--- TASK TO CARRY OUT ---
A verbatim reproduction of the lines below, from the line containing "(ed_item_count x) (ed_created_by" through the line containing "er_id : uuid;", both ends included, is the whole required output.

______

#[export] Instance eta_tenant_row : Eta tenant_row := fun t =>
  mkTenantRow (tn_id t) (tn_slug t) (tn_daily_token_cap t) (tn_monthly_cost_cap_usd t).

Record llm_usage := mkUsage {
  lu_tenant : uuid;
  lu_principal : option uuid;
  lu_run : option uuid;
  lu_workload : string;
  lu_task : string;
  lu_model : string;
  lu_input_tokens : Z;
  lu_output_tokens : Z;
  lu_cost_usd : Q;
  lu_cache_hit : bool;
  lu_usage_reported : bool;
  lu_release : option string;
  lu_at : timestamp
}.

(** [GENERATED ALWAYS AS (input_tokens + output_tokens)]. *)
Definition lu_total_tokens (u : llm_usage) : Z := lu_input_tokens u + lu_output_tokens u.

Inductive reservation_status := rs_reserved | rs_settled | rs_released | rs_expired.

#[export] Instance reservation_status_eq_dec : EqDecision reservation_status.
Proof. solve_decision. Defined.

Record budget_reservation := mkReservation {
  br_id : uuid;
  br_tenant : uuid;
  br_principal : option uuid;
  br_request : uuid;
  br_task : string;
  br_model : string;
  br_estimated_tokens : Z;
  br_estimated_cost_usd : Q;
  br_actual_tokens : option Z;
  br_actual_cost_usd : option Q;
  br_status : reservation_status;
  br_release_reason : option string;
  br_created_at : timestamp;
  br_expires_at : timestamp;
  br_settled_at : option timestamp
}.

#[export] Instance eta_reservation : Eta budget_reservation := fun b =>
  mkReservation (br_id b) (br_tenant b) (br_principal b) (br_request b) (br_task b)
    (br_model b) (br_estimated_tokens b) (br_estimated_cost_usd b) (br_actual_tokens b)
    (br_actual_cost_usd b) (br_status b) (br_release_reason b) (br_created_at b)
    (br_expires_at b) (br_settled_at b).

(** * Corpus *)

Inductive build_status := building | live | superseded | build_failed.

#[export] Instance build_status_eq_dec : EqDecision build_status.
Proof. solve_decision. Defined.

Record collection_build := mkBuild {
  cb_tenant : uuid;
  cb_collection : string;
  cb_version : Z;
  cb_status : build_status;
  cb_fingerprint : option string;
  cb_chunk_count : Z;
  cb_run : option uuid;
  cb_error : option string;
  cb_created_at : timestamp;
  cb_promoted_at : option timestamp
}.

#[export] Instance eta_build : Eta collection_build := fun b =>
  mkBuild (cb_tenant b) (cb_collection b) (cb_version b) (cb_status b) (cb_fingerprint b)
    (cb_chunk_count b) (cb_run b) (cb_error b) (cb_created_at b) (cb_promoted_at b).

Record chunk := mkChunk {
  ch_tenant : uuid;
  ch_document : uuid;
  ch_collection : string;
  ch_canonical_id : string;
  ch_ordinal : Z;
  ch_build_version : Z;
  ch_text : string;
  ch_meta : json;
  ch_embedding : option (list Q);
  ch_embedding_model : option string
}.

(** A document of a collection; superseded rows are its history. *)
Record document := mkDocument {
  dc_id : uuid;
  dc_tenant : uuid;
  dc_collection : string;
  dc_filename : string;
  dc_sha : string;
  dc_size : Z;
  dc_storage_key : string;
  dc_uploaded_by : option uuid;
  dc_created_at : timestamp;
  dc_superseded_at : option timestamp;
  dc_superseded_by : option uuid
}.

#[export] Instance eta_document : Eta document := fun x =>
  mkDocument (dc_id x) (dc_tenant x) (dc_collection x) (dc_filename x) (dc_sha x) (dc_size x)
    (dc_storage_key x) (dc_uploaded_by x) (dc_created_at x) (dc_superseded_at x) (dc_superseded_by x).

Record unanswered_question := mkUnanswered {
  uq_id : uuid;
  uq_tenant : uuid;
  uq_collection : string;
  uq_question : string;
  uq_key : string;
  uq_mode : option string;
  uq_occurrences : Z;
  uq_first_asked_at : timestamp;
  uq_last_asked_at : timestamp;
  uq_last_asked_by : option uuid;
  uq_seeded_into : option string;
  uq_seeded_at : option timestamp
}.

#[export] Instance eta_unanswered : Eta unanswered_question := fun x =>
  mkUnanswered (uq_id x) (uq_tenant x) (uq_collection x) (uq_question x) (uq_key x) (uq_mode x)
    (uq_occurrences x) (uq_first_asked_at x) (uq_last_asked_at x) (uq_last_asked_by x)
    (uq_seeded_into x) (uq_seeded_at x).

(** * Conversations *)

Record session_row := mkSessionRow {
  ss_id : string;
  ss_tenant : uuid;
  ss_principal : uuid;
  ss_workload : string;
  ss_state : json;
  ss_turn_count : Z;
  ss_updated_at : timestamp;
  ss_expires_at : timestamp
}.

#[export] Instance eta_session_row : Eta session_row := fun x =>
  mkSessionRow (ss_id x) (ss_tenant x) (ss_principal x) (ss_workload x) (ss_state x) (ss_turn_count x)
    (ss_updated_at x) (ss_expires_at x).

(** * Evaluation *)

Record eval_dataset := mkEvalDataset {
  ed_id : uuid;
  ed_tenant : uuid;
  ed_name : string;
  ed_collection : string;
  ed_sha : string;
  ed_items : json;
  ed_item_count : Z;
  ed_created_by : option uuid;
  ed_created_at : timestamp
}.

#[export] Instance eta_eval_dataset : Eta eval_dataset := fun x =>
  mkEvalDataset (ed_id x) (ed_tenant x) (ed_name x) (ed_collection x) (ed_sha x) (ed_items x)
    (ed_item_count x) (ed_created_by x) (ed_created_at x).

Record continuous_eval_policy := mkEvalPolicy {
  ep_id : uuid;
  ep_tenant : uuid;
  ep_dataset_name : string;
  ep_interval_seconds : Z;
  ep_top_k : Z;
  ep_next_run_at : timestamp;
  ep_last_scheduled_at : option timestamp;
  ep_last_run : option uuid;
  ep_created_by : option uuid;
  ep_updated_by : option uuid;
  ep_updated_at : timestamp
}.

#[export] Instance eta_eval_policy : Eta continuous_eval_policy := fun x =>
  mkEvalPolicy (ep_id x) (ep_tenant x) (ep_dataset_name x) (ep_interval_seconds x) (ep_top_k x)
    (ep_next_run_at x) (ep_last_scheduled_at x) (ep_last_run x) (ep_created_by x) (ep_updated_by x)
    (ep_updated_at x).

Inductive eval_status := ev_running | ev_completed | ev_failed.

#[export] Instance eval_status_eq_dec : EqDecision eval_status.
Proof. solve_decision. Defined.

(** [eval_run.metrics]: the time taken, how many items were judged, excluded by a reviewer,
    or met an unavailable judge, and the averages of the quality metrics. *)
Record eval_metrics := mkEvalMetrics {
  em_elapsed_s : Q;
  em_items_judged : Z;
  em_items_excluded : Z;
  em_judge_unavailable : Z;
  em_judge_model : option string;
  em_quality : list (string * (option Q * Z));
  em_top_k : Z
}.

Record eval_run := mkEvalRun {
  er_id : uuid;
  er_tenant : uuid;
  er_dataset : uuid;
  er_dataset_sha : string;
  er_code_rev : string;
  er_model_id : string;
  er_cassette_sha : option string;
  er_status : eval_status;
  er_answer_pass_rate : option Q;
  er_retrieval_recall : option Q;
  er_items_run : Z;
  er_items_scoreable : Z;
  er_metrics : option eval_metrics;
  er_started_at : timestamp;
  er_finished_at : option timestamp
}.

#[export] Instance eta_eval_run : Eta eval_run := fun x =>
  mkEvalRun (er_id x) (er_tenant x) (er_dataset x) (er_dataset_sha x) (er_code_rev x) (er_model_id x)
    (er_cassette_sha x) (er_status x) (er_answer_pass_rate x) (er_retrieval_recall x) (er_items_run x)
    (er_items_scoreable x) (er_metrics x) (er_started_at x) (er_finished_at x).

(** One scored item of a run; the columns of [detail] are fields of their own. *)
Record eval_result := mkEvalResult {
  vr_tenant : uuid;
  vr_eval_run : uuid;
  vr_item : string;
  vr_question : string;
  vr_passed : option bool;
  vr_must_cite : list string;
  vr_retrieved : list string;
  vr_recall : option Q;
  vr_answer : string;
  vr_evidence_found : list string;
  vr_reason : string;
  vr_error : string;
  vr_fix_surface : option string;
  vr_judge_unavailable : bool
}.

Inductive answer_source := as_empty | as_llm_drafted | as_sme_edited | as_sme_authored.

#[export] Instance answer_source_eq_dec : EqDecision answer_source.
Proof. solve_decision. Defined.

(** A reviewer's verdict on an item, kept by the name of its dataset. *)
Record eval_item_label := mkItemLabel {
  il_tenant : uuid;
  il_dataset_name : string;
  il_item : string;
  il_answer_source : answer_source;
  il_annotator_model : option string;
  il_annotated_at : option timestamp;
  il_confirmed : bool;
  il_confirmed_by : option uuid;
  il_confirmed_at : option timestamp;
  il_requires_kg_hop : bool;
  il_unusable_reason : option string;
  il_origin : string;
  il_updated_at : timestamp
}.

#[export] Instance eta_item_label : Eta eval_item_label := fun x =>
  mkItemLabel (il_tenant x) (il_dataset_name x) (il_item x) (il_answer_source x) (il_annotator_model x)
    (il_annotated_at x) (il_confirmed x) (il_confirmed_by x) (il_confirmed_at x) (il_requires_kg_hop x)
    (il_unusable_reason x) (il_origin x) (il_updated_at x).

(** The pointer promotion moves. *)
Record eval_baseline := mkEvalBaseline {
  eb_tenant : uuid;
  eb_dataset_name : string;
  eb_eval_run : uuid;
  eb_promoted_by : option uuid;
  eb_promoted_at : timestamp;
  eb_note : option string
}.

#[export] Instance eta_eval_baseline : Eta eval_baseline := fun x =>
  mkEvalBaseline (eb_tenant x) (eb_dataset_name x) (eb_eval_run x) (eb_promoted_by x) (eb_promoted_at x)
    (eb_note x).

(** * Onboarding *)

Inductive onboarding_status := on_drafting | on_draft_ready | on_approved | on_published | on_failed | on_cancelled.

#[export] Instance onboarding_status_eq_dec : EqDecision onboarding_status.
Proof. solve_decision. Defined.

______

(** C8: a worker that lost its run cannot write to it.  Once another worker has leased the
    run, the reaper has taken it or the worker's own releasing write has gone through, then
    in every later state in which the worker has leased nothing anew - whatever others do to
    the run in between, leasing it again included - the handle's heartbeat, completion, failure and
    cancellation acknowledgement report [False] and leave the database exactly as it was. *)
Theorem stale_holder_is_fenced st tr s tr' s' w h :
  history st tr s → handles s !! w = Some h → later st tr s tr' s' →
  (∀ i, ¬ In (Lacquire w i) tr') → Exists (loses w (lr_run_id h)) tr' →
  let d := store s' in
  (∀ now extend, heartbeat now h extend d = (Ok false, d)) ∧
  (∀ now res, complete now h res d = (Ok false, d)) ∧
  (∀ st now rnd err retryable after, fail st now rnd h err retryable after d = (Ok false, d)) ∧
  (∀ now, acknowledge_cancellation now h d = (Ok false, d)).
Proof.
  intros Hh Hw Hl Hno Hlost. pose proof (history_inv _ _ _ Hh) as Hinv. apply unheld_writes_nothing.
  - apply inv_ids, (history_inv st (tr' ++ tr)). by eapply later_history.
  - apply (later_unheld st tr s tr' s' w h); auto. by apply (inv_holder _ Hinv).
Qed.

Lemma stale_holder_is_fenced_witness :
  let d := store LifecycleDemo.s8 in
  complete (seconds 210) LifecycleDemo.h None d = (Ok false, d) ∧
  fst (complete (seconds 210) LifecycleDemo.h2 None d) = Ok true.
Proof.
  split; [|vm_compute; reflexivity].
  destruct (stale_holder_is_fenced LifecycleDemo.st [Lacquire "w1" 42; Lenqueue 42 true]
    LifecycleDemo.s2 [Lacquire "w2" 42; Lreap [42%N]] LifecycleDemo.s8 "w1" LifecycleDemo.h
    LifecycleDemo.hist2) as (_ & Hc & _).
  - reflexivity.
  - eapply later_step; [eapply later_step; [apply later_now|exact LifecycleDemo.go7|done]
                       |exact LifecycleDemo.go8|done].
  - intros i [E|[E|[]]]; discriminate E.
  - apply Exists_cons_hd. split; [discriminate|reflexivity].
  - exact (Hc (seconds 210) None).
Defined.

______

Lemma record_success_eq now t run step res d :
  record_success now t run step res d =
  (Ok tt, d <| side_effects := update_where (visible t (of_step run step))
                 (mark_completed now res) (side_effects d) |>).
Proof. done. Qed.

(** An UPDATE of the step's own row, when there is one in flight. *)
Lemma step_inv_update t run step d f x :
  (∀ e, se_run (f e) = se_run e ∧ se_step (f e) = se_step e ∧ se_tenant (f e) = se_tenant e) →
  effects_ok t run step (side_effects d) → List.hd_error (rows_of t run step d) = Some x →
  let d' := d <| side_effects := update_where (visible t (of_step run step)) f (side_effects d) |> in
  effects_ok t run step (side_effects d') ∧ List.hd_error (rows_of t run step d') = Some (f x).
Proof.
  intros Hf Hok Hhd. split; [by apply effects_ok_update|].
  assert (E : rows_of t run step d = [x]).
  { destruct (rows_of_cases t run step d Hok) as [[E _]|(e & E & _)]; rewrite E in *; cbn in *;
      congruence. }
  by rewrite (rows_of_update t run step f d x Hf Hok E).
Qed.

______

--- TASK RESPONSE ---
    (ed_item_count x) (ed_created_by x) (ed_created_at x).

Record continuous_eval_policy := mkEvalPolicy {
  ep_id : uuid;
  ep_tenant : uuid;
  ep_dataset_name : string;
  ep_interval_seconds : Z;
  ep_top_k : Z;
  ep_next_run_at : timestamp;
  ep_last_scheduled_at : option timestamp;
  ep_last_run : option uuid;
  ep_created_by : option uuid;
  ep_updated_by : option uuid;
  ep_updated_at : timestamp
}.

#[export] Instance eta_eval_policy : Eta continuous_eval_policy := fun x =>
  mkEvalPolicy (ep_id x) (ep_tenant x) (ep_dataset_name x) (ep_interval_seconds x) (ep_top_k x)
    (ep_next_run_at x) (ep_last_scheduled_at x) (ep_last_run x) (ep_created_by x) (ep_updated_by x)
    (ep_updated_at x).

Inductive eval_status := ev_running | ev_completed | ev_failed.

#[export] Instance eval_status_eq_dec : EqDecision eval_status.
Proof. solve_decision. Defined.

(** [eval_run.metrics]: the time taken, how many items were judged, excluded by a reviewer,
    or met an unavailable judge, and the averages of the quality metrics. *)
Record eval_metrics := mkEvalMetrics {
  em_elapsed_s : Q;
  em_items_judged : Z;
  em_items_excluded : Z;
  em_judge_unavailable : Z;
  em_judge_model : option string;
  em_quality : list (string * (option Q * Z));
  em_top_k : Z
}.

Record eval_run := mkEvalRun {
  er_id : uuid;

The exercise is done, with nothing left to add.